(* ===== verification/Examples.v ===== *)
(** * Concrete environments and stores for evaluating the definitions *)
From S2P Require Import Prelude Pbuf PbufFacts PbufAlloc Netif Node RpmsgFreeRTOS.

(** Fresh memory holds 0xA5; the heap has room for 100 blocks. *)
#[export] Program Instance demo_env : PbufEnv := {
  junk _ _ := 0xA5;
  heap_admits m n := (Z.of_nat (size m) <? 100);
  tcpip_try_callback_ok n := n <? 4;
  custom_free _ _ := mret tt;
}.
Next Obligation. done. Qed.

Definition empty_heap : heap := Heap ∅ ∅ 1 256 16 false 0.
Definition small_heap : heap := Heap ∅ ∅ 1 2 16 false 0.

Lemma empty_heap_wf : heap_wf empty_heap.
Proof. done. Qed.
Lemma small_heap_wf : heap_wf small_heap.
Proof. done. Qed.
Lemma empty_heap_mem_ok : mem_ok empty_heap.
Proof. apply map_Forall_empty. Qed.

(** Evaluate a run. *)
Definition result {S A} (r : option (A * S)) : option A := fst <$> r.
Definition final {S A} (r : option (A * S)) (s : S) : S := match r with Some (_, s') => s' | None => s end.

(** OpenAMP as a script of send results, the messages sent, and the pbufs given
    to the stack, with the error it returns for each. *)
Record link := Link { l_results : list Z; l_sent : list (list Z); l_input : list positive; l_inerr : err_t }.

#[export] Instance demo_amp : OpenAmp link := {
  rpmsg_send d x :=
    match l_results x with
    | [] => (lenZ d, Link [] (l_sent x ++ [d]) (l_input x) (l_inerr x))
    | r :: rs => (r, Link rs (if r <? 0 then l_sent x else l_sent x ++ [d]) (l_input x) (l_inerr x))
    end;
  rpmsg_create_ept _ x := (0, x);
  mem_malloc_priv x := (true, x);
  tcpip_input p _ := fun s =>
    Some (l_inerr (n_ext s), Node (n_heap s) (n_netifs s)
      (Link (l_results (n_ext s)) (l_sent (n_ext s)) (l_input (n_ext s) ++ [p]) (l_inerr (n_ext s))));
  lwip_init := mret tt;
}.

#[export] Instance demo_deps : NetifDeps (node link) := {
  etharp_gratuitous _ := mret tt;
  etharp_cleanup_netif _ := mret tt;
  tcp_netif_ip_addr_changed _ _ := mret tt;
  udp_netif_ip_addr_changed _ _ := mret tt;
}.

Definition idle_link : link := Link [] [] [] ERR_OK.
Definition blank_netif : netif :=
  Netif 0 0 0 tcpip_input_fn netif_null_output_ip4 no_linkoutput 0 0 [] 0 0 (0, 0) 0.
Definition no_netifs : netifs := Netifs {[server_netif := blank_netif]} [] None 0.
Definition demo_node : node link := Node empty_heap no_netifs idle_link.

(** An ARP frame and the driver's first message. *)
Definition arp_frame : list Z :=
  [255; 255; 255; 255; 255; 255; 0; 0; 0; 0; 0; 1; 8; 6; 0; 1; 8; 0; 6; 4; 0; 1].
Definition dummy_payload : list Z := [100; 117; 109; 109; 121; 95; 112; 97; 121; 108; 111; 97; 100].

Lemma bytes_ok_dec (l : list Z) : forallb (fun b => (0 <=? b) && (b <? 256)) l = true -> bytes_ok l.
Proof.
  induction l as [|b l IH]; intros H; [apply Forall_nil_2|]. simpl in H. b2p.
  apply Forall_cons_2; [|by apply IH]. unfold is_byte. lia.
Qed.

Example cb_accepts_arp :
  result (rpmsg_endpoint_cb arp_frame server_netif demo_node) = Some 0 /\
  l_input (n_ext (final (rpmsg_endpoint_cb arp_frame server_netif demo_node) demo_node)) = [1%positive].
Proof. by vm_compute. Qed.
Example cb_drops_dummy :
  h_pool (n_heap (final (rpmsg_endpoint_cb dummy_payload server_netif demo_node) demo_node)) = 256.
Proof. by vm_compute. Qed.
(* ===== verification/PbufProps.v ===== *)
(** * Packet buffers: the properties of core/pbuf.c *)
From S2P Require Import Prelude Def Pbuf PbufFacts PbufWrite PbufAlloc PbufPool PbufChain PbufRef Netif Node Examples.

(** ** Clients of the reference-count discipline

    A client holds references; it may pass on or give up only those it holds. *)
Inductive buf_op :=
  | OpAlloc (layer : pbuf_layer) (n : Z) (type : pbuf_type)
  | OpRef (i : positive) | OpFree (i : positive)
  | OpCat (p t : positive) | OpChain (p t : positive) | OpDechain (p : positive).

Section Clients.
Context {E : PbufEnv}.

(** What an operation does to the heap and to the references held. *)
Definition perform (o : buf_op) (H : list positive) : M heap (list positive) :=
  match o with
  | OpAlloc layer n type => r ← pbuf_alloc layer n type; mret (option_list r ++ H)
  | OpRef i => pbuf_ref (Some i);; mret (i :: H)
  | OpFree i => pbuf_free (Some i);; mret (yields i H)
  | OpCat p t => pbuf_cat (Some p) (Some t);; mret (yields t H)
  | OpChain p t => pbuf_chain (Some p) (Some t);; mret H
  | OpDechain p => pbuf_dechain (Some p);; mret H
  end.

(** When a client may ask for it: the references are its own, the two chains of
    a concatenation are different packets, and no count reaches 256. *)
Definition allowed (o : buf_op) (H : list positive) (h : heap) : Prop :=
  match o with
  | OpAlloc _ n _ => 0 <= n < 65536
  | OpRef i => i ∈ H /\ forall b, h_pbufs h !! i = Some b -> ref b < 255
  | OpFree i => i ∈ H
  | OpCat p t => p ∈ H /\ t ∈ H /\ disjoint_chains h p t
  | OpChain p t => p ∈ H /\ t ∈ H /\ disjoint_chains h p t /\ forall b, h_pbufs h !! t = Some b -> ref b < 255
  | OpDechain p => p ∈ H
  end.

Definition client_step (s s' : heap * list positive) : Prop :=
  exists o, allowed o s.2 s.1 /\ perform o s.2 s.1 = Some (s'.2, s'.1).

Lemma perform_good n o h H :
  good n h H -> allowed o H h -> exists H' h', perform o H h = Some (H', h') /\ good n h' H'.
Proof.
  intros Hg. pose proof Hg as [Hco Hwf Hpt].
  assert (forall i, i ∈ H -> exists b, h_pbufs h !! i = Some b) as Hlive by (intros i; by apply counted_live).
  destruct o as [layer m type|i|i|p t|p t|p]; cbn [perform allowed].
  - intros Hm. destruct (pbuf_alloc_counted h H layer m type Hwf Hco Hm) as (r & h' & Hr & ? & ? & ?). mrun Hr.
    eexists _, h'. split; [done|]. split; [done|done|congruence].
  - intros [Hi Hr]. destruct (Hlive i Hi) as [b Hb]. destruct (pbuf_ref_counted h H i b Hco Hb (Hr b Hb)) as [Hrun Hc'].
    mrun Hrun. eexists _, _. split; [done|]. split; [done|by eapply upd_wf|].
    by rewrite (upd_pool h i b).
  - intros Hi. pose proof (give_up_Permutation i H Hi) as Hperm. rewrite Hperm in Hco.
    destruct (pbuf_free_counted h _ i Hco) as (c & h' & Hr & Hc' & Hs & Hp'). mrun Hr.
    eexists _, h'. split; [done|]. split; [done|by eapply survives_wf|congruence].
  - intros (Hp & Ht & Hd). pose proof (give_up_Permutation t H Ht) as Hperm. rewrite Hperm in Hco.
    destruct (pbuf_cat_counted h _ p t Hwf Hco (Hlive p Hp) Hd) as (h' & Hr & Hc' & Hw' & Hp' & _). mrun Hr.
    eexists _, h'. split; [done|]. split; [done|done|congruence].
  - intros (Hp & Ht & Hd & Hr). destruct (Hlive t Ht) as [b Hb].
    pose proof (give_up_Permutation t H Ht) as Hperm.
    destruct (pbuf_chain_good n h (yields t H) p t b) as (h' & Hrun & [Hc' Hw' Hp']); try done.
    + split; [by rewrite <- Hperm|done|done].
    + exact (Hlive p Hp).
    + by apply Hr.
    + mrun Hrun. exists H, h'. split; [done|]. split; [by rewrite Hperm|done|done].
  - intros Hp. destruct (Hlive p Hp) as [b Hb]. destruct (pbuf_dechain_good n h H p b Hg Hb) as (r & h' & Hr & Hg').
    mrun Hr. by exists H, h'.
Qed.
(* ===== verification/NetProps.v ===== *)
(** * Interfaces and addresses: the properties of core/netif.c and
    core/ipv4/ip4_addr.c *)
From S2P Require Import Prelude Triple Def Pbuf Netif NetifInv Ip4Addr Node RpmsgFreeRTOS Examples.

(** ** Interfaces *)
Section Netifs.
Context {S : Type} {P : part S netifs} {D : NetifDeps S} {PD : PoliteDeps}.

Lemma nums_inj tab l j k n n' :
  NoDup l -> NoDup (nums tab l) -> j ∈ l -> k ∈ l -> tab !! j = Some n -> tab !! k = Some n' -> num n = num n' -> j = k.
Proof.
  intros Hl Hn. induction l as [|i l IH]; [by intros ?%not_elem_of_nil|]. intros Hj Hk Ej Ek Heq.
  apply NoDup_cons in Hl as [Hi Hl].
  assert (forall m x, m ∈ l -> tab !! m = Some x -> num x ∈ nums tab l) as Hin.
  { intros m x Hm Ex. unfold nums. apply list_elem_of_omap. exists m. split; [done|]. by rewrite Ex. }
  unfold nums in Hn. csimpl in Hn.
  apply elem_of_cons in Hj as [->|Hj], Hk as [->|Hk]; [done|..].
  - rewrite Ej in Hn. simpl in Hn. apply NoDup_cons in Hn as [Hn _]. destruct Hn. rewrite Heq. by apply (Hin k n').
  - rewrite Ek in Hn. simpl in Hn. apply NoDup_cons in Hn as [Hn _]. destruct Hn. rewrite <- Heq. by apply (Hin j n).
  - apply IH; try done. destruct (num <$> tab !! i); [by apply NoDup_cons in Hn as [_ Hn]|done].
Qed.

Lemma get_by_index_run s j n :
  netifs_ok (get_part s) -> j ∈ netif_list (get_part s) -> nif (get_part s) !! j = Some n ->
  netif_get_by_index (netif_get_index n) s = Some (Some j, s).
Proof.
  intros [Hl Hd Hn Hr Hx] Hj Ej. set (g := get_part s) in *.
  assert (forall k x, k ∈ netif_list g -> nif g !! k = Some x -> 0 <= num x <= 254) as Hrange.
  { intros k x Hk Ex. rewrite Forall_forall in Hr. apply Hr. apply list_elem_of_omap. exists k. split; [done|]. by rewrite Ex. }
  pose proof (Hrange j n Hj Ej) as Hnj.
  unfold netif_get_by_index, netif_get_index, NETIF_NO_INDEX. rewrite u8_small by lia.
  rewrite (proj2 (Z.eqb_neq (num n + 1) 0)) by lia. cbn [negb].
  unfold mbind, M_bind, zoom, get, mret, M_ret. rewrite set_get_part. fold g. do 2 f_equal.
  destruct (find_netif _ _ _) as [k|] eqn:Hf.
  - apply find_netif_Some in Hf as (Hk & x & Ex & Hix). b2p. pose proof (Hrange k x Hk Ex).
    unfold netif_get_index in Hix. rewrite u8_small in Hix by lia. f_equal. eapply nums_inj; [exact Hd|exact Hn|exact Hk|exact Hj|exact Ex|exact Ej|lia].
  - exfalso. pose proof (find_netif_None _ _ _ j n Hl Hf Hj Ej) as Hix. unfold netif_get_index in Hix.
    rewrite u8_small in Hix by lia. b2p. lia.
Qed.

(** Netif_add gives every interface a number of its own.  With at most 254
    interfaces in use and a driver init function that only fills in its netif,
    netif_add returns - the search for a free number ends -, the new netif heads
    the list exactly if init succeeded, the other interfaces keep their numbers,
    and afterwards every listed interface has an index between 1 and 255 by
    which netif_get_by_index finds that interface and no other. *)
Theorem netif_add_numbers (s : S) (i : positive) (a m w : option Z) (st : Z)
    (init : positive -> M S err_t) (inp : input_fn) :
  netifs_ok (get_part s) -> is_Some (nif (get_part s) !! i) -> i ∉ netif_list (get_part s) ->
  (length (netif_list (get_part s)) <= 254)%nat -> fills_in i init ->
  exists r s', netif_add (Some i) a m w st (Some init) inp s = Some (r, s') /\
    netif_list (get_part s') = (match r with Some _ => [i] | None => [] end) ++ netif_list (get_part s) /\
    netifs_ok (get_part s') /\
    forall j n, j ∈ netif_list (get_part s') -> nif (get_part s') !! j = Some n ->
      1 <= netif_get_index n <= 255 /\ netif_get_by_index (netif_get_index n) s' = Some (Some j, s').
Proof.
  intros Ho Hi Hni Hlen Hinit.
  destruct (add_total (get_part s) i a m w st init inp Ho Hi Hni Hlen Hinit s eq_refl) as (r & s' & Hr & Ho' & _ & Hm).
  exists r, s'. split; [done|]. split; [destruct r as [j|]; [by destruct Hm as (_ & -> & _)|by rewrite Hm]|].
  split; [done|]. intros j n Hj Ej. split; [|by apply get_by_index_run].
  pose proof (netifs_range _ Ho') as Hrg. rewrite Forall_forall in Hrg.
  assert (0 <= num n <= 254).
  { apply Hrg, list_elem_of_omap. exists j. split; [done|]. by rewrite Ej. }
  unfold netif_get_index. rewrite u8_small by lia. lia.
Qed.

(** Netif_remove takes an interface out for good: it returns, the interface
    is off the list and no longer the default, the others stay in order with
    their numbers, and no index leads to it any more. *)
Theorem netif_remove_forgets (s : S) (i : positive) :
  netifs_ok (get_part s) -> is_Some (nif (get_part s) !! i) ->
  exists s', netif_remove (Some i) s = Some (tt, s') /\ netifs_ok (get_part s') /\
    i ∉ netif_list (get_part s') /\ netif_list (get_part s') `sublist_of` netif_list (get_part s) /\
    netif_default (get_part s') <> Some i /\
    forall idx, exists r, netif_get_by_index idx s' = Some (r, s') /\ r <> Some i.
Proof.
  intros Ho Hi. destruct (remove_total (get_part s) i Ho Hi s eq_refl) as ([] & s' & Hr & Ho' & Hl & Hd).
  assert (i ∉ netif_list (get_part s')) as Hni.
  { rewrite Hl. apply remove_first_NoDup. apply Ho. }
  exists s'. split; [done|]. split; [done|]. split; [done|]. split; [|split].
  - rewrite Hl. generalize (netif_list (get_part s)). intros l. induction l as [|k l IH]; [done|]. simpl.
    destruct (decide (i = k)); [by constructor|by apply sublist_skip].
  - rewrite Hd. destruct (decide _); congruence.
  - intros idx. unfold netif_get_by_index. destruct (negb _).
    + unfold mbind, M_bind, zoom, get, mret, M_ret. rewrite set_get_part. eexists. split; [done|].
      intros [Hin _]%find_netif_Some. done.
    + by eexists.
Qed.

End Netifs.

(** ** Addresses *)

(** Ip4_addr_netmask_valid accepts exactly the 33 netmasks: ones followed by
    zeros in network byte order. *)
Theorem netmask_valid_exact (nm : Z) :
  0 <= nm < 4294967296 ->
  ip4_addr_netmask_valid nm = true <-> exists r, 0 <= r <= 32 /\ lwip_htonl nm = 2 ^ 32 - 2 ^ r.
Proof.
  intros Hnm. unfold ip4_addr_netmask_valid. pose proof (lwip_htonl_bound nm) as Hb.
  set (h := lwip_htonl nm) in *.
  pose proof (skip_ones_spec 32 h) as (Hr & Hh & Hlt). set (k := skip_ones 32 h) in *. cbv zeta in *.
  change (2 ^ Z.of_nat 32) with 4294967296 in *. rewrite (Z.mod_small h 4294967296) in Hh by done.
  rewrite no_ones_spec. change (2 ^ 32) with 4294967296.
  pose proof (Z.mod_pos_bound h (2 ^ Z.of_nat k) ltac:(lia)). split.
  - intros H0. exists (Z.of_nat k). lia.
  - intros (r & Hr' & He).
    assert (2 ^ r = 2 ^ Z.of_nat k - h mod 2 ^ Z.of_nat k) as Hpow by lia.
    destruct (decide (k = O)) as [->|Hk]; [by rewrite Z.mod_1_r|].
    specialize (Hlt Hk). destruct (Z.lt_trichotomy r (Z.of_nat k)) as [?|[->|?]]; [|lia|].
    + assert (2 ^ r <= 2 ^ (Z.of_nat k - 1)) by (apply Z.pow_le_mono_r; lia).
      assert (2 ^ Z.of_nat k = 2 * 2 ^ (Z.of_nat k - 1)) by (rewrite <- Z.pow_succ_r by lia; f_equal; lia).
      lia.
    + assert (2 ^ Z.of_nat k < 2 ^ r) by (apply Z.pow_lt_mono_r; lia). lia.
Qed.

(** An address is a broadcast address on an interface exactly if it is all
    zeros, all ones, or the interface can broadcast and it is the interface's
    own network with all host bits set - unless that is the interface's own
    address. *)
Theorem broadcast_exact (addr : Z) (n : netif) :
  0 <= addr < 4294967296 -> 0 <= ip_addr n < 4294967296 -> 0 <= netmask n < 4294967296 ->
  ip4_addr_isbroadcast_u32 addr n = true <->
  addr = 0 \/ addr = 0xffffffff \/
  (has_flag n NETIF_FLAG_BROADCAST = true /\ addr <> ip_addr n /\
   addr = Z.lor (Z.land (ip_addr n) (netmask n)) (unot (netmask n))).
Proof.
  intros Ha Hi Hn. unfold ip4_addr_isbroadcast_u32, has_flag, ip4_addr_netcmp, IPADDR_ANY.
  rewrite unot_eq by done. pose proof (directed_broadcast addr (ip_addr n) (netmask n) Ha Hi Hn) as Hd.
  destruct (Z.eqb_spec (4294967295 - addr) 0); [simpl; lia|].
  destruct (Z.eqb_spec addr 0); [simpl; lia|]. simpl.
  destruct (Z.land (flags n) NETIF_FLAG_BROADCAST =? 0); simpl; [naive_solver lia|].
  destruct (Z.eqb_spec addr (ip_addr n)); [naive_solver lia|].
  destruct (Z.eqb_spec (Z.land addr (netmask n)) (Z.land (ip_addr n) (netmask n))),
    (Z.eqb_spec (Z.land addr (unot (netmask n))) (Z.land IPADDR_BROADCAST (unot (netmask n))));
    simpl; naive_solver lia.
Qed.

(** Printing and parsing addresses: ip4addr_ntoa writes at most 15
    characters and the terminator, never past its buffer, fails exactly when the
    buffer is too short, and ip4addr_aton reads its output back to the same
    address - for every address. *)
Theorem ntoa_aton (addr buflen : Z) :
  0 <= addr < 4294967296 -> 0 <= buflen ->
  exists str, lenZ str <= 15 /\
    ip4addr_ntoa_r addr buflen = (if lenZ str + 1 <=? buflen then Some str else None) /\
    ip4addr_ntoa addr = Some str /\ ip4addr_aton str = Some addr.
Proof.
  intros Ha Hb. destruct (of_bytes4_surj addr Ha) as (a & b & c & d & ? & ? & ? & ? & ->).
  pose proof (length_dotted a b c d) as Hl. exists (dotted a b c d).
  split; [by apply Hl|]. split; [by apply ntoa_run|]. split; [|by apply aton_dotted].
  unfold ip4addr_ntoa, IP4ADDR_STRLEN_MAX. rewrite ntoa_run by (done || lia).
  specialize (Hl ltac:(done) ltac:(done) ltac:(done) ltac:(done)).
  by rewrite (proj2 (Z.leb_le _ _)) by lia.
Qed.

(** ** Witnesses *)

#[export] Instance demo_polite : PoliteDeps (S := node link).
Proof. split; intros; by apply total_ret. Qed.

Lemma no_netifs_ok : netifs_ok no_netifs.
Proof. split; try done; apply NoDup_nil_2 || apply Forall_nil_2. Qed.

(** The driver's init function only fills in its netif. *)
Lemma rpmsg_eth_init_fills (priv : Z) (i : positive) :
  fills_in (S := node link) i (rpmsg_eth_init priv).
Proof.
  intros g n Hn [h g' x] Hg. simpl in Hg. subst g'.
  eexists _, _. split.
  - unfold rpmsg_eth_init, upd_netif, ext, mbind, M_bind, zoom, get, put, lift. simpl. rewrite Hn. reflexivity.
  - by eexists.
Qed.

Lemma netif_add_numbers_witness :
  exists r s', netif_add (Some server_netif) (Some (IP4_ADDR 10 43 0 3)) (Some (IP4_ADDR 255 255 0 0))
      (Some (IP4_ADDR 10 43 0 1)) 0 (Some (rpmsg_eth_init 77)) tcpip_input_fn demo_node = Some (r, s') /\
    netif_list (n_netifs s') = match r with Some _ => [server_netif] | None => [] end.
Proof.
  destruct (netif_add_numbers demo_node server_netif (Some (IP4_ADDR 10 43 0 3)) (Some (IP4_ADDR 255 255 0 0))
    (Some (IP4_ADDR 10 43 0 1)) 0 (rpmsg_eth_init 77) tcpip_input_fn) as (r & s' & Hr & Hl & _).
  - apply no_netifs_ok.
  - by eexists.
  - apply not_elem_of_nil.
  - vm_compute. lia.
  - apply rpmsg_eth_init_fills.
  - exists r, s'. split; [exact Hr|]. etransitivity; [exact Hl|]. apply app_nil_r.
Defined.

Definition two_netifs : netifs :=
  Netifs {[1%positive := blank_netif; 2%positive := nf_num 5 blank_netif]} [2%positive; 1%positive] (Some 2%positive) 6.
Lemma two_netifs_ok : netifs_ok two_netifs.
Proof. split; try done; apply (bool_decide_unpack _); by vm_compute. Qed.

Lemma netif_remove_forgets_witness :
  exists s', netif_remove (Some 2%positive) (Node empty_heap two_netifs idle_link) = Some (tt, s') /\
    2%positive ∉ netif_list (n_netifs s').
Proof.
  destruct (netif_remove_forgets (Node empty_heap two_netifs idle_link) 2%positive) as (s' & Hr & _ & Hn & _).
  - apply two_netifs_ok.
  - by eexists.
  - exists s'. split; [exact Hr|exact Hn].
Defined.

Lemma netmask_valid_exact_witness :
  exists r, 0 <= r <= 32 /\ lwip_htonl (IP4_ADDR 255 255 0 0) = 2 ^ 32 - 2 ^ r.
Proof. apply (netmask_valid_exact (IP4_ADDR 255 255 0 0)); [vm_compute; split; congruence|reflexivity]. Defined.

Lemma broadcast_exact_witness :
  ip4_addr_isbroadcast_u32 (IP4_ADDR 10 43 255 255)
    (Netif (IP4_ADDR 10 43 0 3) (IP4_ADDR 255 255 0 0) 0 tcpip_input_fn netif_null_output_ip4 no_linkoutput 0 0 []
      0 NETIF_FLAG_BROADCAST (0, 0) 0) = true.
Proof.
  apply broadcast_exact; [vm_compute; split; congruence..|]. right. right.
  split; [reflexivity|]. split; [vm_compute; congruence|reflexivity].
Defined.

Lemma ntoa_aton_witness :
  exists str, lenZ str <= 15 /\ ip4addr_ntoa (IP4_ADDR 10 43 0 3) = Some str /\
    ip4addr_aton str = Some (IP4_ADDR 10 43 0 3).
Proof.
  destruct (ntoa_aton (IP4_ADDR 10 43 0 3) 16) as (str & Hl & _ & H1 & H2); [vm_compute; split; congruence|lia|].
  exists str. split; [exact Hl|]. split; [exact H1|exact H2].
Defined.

—————

:: The problem ::
Reproduce each line in the listing above that mentions the string "true".

:: Written reply ::
  mem_malloc_priv x := (true, x);
Lemma bytes_ok_dec (l : list Z) : forallb (fun b => (0 <=? b) && (b <? 256)) l = true -> bytes_ok l.
  ip4_addr_netmask_valid nm = true <-> exists r, 0 <= r <= 32 /\ lwip_htonl nm = 2 ^ 32 - 2 ^ r.
  ip4_addr_isbroadcast_u32 addr n = true <->
  (has_flag n NETIF_FLAG_BROADCAST = true /\ addr <> ip_addr n /\
      0 NETIF_FLAG_BROADCAST (0, 0) 0) = true.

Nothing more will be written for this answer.